240V., 3 pin (angled) plugs are required – same as Australia and New Zealand.
For stays not exceeding 30 days, visas are not required by nationals of Commonwealth countries, EU countries, USA or Japan. However you must have a valid, ongoing or return airline ticket and your Passport must be valid for six months beyond your intended stay.
No vaccinations are required, however, anti-malarial medication is highly recommended. Please consult your doctor well in advance of your departure.
The local people (Ni-Vanuatu) speak Bislama, also known as Pidgin English, however, English & French are also widely spoken.
Shops and tour operators are generally open Monday to Friday between 7:30am and 4:30pm/5:00pm, but close between 11:30am and 1:30pm for siesta. (Eating places, banks, supermarkets and the Post Office do not observe siesta.) Most shops are open on Saturday mornings and some on Sunday mornings. The markets in the town centre are open daily (except Sunday) and sell fruit, vegetables, flowers, and handicrafts.
Driving is on the right-hand side of the road. There are no public transport systems in Vanuatu. Privately owned mini buses are common and run unspecified routes through the municipal areas. You need only board one heading in approximately the right direction and tell the driver where you wish to stop and you will get there, albeit by a circuitous route! The fare is 100vt per trip within the town centre and 200vt to the outskirts of Port Vila. Taxis are also plentiful and relatively inexpensive.
Neither tipping nor bargaining is considered civilised behaviour.
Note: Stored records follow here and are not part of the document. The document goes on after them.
(** * Credential pool and fallback router of the LLM gateway

    A shallow embedding of [project/core/llm_gateway/key_manager.py],
    [config.py] and [gateway.py], and the properties of the credential
    pool and of the fallback loop that the specification states.

    Conventions of the embedding.
    - A Python [str] is a Rocq [string]; a character is a code point below
      256, and the character classes of Python ([str.isspace], the regular
      expression class of word characters, [str.lower]) are written out on
      that range.
    - A dictionary whose key order can be observed ([_providers],
      [dict.fromkeys]) is an association list in insertion order; the
      dictionaries that are only looked up (the registry, the groups, the
      call parameters) are [gmap]s.
    - A coroutine runs from one suspension point to the next without
      interleaving, with the state of the key manager passed in and out.
      [get_key] is given in its two parts, the guard and the wait, and as
      their composition; the router takes what the other tasks do to the
      manager while a call is suspended as a function [others], about
      which nothing is assumed.
    - The project root is a [FileSystem]; the provider clients are a
      function [make_request] over a world of their own, about which
      nothing is assumed.
    - [print] calls are dropped.

    After the gateway come the provider clients of [providers/], over the
    network and the vendor libraries as functions of the world; the
    decorator [observable] of [framework/observability.py], under which
    [execute] is exported; and [scripts/verify_providers.py], which calls
    it. *)

From Stdlib Require Import String Ascii List Bool Arith Lia.
From stdpp Require Import gmap strings list.

Import ListNotations.

(** ** Python strings *)
Module PyStr.

Definition code (c : ascii) : nat := nat_of_ascii c.

Definition in_range (lo hi : nat) (c : ascii) : bool :=
  (lo <=? code c) && (code c <=? hi).

Definition dquote : ascii := ascii_of_nat 34.
Definition newline : ascii := ascii_of_nat 10.
(** A call of [step] on an episode under way that returns. *)
Lemma step_active_ok action s cur res s' :
  _curSimTim (self s) = Some cur ->
  float_ge cur (_eplus_one_epi_len (self s)) = false ->
  step time_info action s = (Ok res, s') ->
  exists v f c r rest,
    _eplus_msg_header (self s) = Some (v, f) /\
    _conn (self s) = Some c /\
    1 <= len (r :: rest) <= _act_repeat (self s) /\
    rounds_from v action (_eplus_one_epi_len (self s)) cur (r :: rest) /\
    trace s' = trace s ++ flat_map (round_events c) (r :: rest) /\
    (float_ge (m_curSimTim (r_msg (last rest r)))
       (_eplus_one_epi_len (self s)) = true \/
     len (r :: rest) = _act_repeat (self s)) /\
    res = Some (time_info (m_curSimTim (r_msg (last rest r))),
                m_Dblist (r_msg (last rest r)),
                float_ge (m_curSimTim (r_msg (last rest r)))
                  (_eplus_one_epi_len (self s))) /\
    self s' = set_last_action action
                (set_curSimTim (m_curSimTim (r_msg (last rest r))) (self s)).
Proof.
  intros Hcur Hlt H. unfold step in H.
  ok_step H. rewrite Hcur in B. inversion B; subst; clear B.
  ok_step H. rewrite Hlt in H.
  ok_step H.
  apply bind_ok in H. destruct H as (l' & s1 & Hloop & H).
  apply step_loop_ok in Hloop.
  destruct Hloop as (rs & Hcount & Hexit & Hrs).
  cbn [act_repeat_i is_terminal curSimTim Dblist] in *.
  destruct rs as [| r rest].
  - destruct Hrs as [-> ->]. cbn [Dblist] in H.
    unfold bind at 1 in H. unfold raise in H. discriminate H.
  - destruct Hrs as (_ & Hbound & v & f & c & Hh & Hc & Hrounds & Htr
                     & Hself & Hc' & Hdb & Hfin).
    rewrite Hdb in H.
    do 3 ok_step H. unfold ret in H. inversion H; subst; clear H.
    exists v, f, c, r, rest. sys_simpl.
    rewrite Hc', Hfin.
    repeat (split; try assumption).
    + rewrite len_cons. unfold len. lia.
    + destruct Hexit as [Ht | Hr]; [lia | |].
      * left. rewrite <- Hfin. assumption.
      * right. lia.
    + destruct Hself as [-> | ->]; reflexivity.
Qed.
If you would like to express your gratitude for service, you might like to send a postcard or perhaps give a ‘t’ shirt as a gift from your country. It is neither necessary, nor expected, but such small items are received with much appreciation.
Vanuatu is one hour ahead of AST (Australian Standard Time) and 11 hours ahead of GST (Greenwich Standard Time or UT). There is no daylight saving in summer.
With little industry or agriculture and no unusual water borne bugs, the town water supply is considered safe to drink. In the outer islands, water is collected from streams whose catchments are untouched jungle, or as rainwater from roofs. Bore water is less common but safe to drink throughout. However, some people react to water in different places simply because it’s different. If you fall into that category, bottled water can be readily purchased from Vila and Luganville. Supplies in the outer islands are very limited.